Chris Wenzel (41) era un famoso tatuador oriundo de Canadá. Falleció el 28 de octubre de 2018 luego de una grave complicación intestinal. Tras su muerte, su esposa Cheryl Wenzel, dio a conocer que en su última voluntad le había solicitado que guardara los dibujos que había hecho él mismo en la piel.

Tiempo después de su deceso, la mujer inició un costoso proceso para quitarle la piel que culminó con una exposición en Saskatoon Tattoo Expo, una galería de arte del país del norte. Como los tatuajes eran lo más importante en su vida, según relata Cheryl a la cadena CBC, ella no pudo resistirse a tal pedido del hombre que amaba.

“Siempre pensó que perdía el tiempo haciéndose tatuar si el producto final se iba con él a la tumba.
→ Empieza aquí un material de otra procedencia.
Lemma ca_loop_spec :
  exists s' ql' pl', ca_loop t c f result s = Some s' /\ minv s' ql' pl' /\ mx_csq s' = mx_csq s /\
    let u := pick SYS_SYNC_PRIORITY (mx_cpus s) (ql PDet) in
    if decide (ql PDet = []) then
      ql' = ql /\ mpc s' t = MReturned KOther CELL_OK /\ mx_host s' = None /\ mx_owner s' = mx_owner s /\
      (result <> 0 -> result ∈ mx_signal s')
    else
      ql' PDet = qremove u (ql PDet) /\ u <> 0 /\
      (forall w, w <> u -> prio_of (mx_cpus s') w = prio_of (mx_cpus s) w) /\
      exists f', if mx_owner s =? 0
        then mpc s' t = CaLoop c f' u /\ mx_owner s' = u /\ ql' PMutex = ql PMutex
        else mpc s' t = CaLoop c f' result /\ mx_owner s' = mx_owner s /\ ql' PMutex = u :: ql PMutex.
Proof.
  destruct loop_facts as (H & Pe & Qf & Qt & Sg & Rt & Ex & Na & Ro). destruct (mi_queues _ _ _ I PDet ltac:(done)) as [Qd Id]. rewrite Qf in Qd.
  unfold ca_loop. destruct (schedule_spec SYS_SYNC_PRIORITY true _ _ _ Qd) as (f' & h & E & Sc & F & Q'). rewrite E. cbn [mbind option_bind].
  set (u := pick _ _ _) in *. destruct (Z.eqb_spec u 0) as [U0|U0].
  { assert (El : ql PDet = []).
    { destruct (decide (ql PDet = [])) as [|Nl]; [done|]. by destruct (queue_in _ _ _ u Qd (pick_in _ _ _ Nl)). }
    assert (h = mx_cpus s) as ->.
    { apply map_eq. intros w. apply F. rewrite El. by apply not_elem_of_nil. }
    replace (m_cpus (mx_cpus s) s) with s by (by destruct s). eexists _, ql, pl. split; [done|]. split; [|split].
    - apply ca_end. change (qhead s PDet = 0). rewrite Qf. by apply (queue_nil _ _ _ Qd).
    - unfold m_awake. by destruct (result =? 0).
    - rewrite decide_True by done. unfold m_awake. split_and!; try done; [apply mpc_here|by destruct (result =? 0)|].
      intros R0. destruct (Z.eqb_spec result 0); [done|]. cbn. set_solver. }
  assert (Hu : u ∈ ql PDet) by (unfold u; apply pick_in; intros El; unfold u in U0; by rewrite El in U0).
  assert (Nl : ql PDet <> []) by (intros El; rewrite El in Hu; by apply elem_of_nil in Hu).
  destruct (queue_in _ _ _ u Qd Hu) as [_ Ua]. apply Id in Hu as Pu. pose proof (mi_local _ _ _ I u U0) as Lu.
  destruct (mlocal_queued _ _ Lu) as (V1 & V2 & V3); [cbn; congruence|].
  assert (Su : mstopped (mpc s u) = false) by (destruct (mpc s u); try done; by destruct Lu as (_ & _ & Lu & _)).
  assert (Au : is_again (mx_cpus s) u = false) by (by rewrite (mi_again _ _ _ I)). rewrite Au in Q'.
  assert (Ut : u <> t) by (destruct Qt as (Pl & _); cbn in Pl; congruence).
  assert (K : mkeep t s (m_cpus h s)) by (destruct (same_cpus_keep t s (m_cpus h s) Sc); by split).
  pose proof (mex_remove t [] s _ ql pl PDet u f' h (m_cpus h s) (mex_open t s ql pl I) ltac:(done) Pu Q' F eq_refl K ltac:(done)) as M.
  set (s1 := m_cpus h s) in *. assert (Pu1 : fupd u PNone pl u = PNone) by apply fupd_eq.
  set (ql1 := fupd PDet _ ql) in *. set (pl1 := fupd u PNone pl) in *.
  assert (Ag1 : forall w, is_again (mx_cpus s1) w = is_again (mx_cpus s) w) by (intros; by apply same_cpus_again).
  assert (Ru : result <> u) by (cbn in V3; rewrite Pe in V3; by apply Z.eqb_neq).
  assert (Pr : forall w, w <> u -> prio_of (mx_cpus (snd (try_own u s1))) w = prio_of (mx_cpus s) w).
  { intros w Wu. rewrite <- (same_cpus_prio _ _ w Sc). unfold try_own, prio_of. destruct (_ =? 0); cbn; by rewrite lookup_alter_ne. }
  change (mx_owner s) with (mx_owner s1). destruct (decide (ql PDet = [])) as [|_]; [done|].
  destruct (decide (mx_owner s1 = 0)) as [O|O].
  - destruct (mex_take t [u] s1 _ _ _ u M) as (s2 & Et & M2 & K2 & O2 & Ct2 & Dp2 & Sg2 & Sq2 & Cs2 & Ag2 & Vi); try done; [right; set_solver|]. rewrite Et in Pr |- *. rewrite O.
    assert (R0 : result = 0) by (destruct (decide (result = 0)) as [|N]; [done|]; specialize (Ro N); cbn in O; congruence).
    rewrite R0. cbn [Z.eqb m_ensure]. pose proof (mkeep_trans _ _ _ _ K K2) as K'.
    eexists _, ql1, pl1. split; [done|]. split; [|split_and!; try done; exists f'; split_and!; [apply mpc_here|done..]].
    apply (ca_turn [u] s2 _ _ _ f' u M2 K'); try done.
    + intros c'. unfold csq. by rewrite Cs2.
    + intros w. by rewrite Ag2.
    + intros w W0 Wt L. rewrite view_turn by done. destruct (decide (w = u)) as [->|Wu].
      * rewrite Vi, Z.eqb_refl. cbn in V2 |- *. rewrite V2. exact (mlocal_pend _ _ (mx_conds s) Lu Pu).
      * destruct (Z.eqb_spec u w); [congruence|]. specialize (L ltac:(set_solver)). unfold mview_of in L |- *. cbn.
        rewrite (pend_keep _ _ _ K'), Pe, R0 in L. destruct (Z.eqb_spec 0 w); [congruence|]. exact L.
    + rewrite view_turn by done. destruct Qt as (Pl & Pet & De). cbn in Pl, Pet, De. mcheck. unfold pl1. rewrite fupd_ne by done.
      destruct (Z.eqb_spec u t); [congruence|]. unfold depth in *. rewrite Dp2, O2. destruct (Z.eqb_spec u t); [congruence|].
      change (mx_depth s1) with (mx_depth s). rewrite De. cbn in O. rewrite O. destruct (Z.eqb_spec 0 t); [congruence|]. done.
    + by rewrite Sg2.
  - destruct (mex_push t [u] s1 _ _ _ u M) as (s2 & Et & M2 & K2 & R2 & Sq2 & Cs2 & Ag2 & Vi); try done; [right; set_solver|by apply (mk_dom _ _ _ K)|].
    rewrite Et in Pr |- *. destruct (Z.eqb_spec (mx_owner s1) 0); [done|].
    pose proof (mkeep_trans _ _ _ _ K K2) as K'.
    eexists _, (fupd PMutex (u :: ql1 PMutex) ql1), (fupd u PMutex pl1). split; [done|].
    split; [|split_and!; try done; exists f'; split_and!; [apply mpc_here|by rewrite <- (mr_owner _ _ R2)|done]].
    apply (ca_turn [u] s2 _ _ _ f' result M2 K'); try done.
    + intros c'. unfold csq. by rewrite Cs2.
    + intros w. by rewrite Ag2.
    + intros w W0 Wt L. rewrite view_turn by done. destruct (decide (w = u)) as [->|Wu].
      * rewrite Vi. destruct (Z.eqb_spec result u); [congruence|]. cbn in V1, V2 |- *. rewrite V1, V2.
        apply (mlocal_move _ _ (mx_conds s) PMutex Lu); auto; cbn; congruence.
      * specialize (L ltac:(set_solver)). unfold mview_of in L |- *. cbn. by rewrite (pend_keep _ _ _ K'), Pe in L.
    + rewrite view_turn by done. destruct Qt as (Pl & Pet & De). destruct R2 as [Q1 Q2 Q3 Q4]. cbn in Pl, Pet, De. mcheck. unfold pl1. rewrite !fupd_ne by done.
      unfold depth in *. rewrite Q4, Q1, Q2. rewrite Pe in Pet. done.
    + rewrite (mr_signal _ _ R2). done.
Qed.
(* ===== verification/Psf.v ===== *)
(** System files in PSF format (src/rpcs3/Loader/PSF.h, PSF.cpp).

    PARAM.SFO files describe games and saves: a sorted map from keys to strings,
    byte arrays and integers.  [save_object] writes the binary format through a
    stream on a byte vector (src/Utilities/File.h), [load] reads it back and
    checks it.  The theorems: what is saved is loaded again, whatever a file
    contains [load] gives an error or a well-formed map, and the one exception
    to that, an entry whose declared size trips an [ensure]. *)
From Stdlib Require Import ZArith Lia Bool List.
From stdpp Require Import base option list numbers sorting.
From S2P Require Import Prelude.
Local Open Scope Z_scope.

(** ** Bytes *)

Abbreviation bytes := (list Z).
Abbreviation blen b := (Z.of_nat (length b)).

(** The field of [n] bytes at the offset [off]. *)
Definition field (off n : nat) (b : bytes) : Z := le_value (take n (drop off b)).

(** A null-terminated string: the bytes before the first zero, or all. *)
Fixpoint cstring (b : bytes) : bytes :=
  match b with [] => [] | x :: b' => if x =? 0 then [] else x :: cstring b' end.

(** ** Streams

    [fs::container_stream<std::vector<u8>>] and the readers of [fs::file]. *)
Record stream := Stream { obj : bytes; pos : Z }.

Definition seek (p : Z) (s : stream) : stream := Stream (obj s) p.

(** [obj.resize(n)]. *)
Definition resize (n : Z) (b : bytes) : bytes :=
  take (Z.to_nat n) b ++ replicate (Z.to_nat n - length b) 0.
Definition trunc (n : Z) (s : stream) : stream := Stream (resize n (obj s)) (pos s).

Definition read (size : Z) (s : stream) : bytes * stream :=
  let end_ := blen (obj s) in
  if pos s <? end_ then
    let max := Z.min size (end_ - pos s) in
    (take (Z.to_nat max) (drop (Z.to_nat (pos s)) (obj s)), seek (pos s + max) s)
  else ([], s).

Definition write (b : bytes) (s : stream) : stream :=
  let o := if blen (obj s) <? pos s then resize (pos s) (obj s) else obj s in
  let overlap := Z.min (blen o - pos s) (blen b) in
  let p := Z.to_nat (pos s) in
  let n := Z.to_nat overlap in
  Stream (take p o ++ take n b ++ drop (p + n) o ++ drop n b) (pos s + blen b).
Lemma addMethods_resize (clas : ClassRef) (declared : Z)
    (arr1 arr2 : list (option Hjava_lang_reflect_Method)) (ptr1 ptr2 : nat)
    (vm vm' : Machine) (r1 : Exc (list (option Hjava_lang_reflect_Method) * nat)) :
  addMethods clas declared arr1 ptr1 vm = Ok (r1, vm') →
  (ptr2 + length (reported_of (vm_classes vm) clas declared) ≤ length arr2)%nat →
  ∃ r2, addMethods clas declared arr2 ptr2 vm = Ok (r2, vm')
        ∧ same_end r1 r2 arr2 ptr2 (length (reported_of (vm_classes vm) clas declared)).
Proof.
  unfold addMethods. intros H Hroom.
  apply vm_bind_Ok in H as (rn & vm0 & Hn & H).
  rewrite (vm_bind_eq _ _ _ _ _ Hn).
  apply vm_read_Ok in Hn as (-> & n & -> & Hn).
  bind_inv Hn k Hk. injection Hn as <-. unfold deref in Hk.
  destruct (vm_classes vm !! clas) as [k0|] eqn:Hl; [|done]. injection Hk as ->.
  unfold reported_of in *. rewrite Hl in *. rewrite length_fmap in *.
  apply (addMethods_loop_resize clas declared (c_methods k) _ ltac:(done)
           _ _ arr2 ptr2) in H; [done|by rewrite Hl|done].
Qed.

Lemma framed_addMethods_loop (clas : ClassRef) (declared : Z) (n : nat) :
  ∀ arr ptr, framed (addMethods_loop clas declared n arr ptr).
Proof.
  induction n as [|i IHn]; intros arr ptr; cbn [addMethods_loop]; [apply framed_ret|].
  apply framed_bind; [apply framed_read|]. intros m.
  destruct (reported_method declared m); [|apply IHn].
  apply framed_bind; [apply framed_makeMethod|]. intros obj.
  apply framed_bind; [|intros w; apply IHn].
  intros vm vm' r H. bind_inv H w Hw. injection H as _ <-.
  apply same_outside_pools_refl.
Qed.

Lemma framed_addMethods (clas : ClassRef) (declared : Z)
    (arr : list (option Hjava_lang_reflect_Method)) (ptr : nat) :
  framed (addMethods clas declared arr ptr).
Proof.
  unfold addMethods. apply framed_bind; [apply framed_read|].
  intros n. apply framed_addMethods_loop.
Qed.

Lemma same_end_nothing {O : Type} (arr1 arr2 : list (option O)) (ptr1 ptr2 : nat)
    (vm vm' : Machine) (r1 : Exc (list (option O) * nat)) :
  vm_ret (arr1, ptr1) vm = Ok (r1, vm') →
  ∃ r2, vm_ret (arr2, ptr2) vm = Ok (r2, vm') ∧ same_end r1 r2 arr2 ptr2 0.
Proof.
  intros [= <- <-]. exists (Done (arr2, ptr2)).
  split; [done|]. exists arr2. split; [|done]. do 2 f_equal. lia.
Qed.

Lemma add_chain_resize (fuel : nat) (declared : Z) :
  ∀ (clas : option ClassRef) arr1 ptr1 arr2 ptr2 vm r1 vm',
    add_chain fuel clas declared arr1 ptr1 vm = Ok (r1, vm') →
    (ptr2 + length (reported_on_chain fuel (vm_classes vm) clas declared)
     ≤ length arr2)%nat →
    ∃ r2, add_chain fuel clas declared arr2 ptr2 vm = Ok (r2, vm')
          ∧ same_end r1 r2 arr2 ptr2
              (length (reported_on_chain fuel (vm_classes vm) clas declared)).
Proof.
  induction fuel as [|fuel IH]; intros [c|] arr1 ptr1 arr2 ptr2 vm r1 vm';
    cbn [add_chain reported_on_chain]; try done.
  - intros H _. by apply (same_end_nothing arr1 _ ptr1).
  - intros H Hroom. rewrite length_app in *.
    apply vm_bind_Ok in H as (rw & vm1 & Hw & H).
    assert (Hf1 := framed_addMethods _ _ _ _ _ _ _ Hw).
    apply (addMethods_resize _ _ _ arr2 _ ptr2) in Hw as (rw2 & Hw2 & Hend1); [|lia].
    rewrite (vm_bind_eq _ _ _ _ _ Hw2).
    destruct rw as [w1|e].
    2:{ simpl in Hend1. subst rw2. destruct H as [-> ->]. by exists (Raised e). }
    destruct Hend1 as (a2 & -> & Hlen2). cbn [fst snd].
    destruct (negb (declared =? 0)).
    + injection H as <- <-. exists (Done (a2, (ptr2 + length
                                   (reported_of (vm_classes vm) c declared))%nat)).
      split; [done|]. exists a2. split; [|done]. simpl. do 2 f_equal. lia.
    + apply vm_bind_Ok in H as (rs & vm2 & Hs & H).
      rewrite (vm_bind_eq _ _ _ _ _ Hs).
      apply vm_read_Ok in Hs as (-> & super & -> & Hs).
      bind_inv Hs k1 Hk1. injection Hs as <-. unfold deref in Hk1.
      destruct (vm_classes vm1 !! c) as [k1'|] eqn:Hl1; [|done]. injection Hk1 as ->.
      assert (Hrest : reported_on_chain fuel (vm_classes vm1) (c_superclass k1) declared
                      = match vm_classes vm !! c with
                        | Some k => reported_on_chain fuel (vm_classes vm)
                                      (c_superclass k) declared
                        | None => []
                        end).
      { rewrite (reported_on_chain_frame fuel _ _ _ declared Hf1).
        destruct (vm_classes vm !! c) as [k|] eqn:Hl.
        - destruct (same_outside_pools_lookup _ _ c k Hf1 Hl)
            as (k' & Hk' & _ & Hsup & _).
          rewrite Hl1 in Hk'. injection Hk' as <-. by rewrite Hsup.
        - specialize (Hf1 c). rewrite Hl, Hl1 in Hf1. done. }
      rewrite <- Hrest in *.
      apply (IH _ _ _ a2 (ptr2 + length (reported_of (vm_classes vm) c declared))%nat)
        in H as (r2 & Hr2 & Hend); [|lia].
      exists r2. split; [done|]. by apply (same_end_then _ _ _ a2).
  - intros H _. by apply (same_end_nothing arr1 _ ptr1).
Qed.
Dijo que preferiría ver la obra de arte exhibida para los demás”, aclaró sobre el extraño requerimiento el artista.

Luego de obtener toda la piel con los dibujos, sobrevino un proceso para enmarcar los diseños. Para ello Cheryl recurrió a una empresa norteamericana. A Save My Inck Forever le tomó tres horas enmarcar la piel y protegerlos de rayos ultravioleta a través de un vidrio especial.

La obra final consta de cuatro piezas que estaban en los muslos, brazos y espalda de Wenzel. Los gastos ascendieron a 80 mil dólares por lo que Cheryl recaudó parte de los fondos a través de una campaña. Lo cierto es, que lo que para algunos puede resultar espeluznante para otros es una conmovedora historia de amor, ya que ella le cumplió su deseo.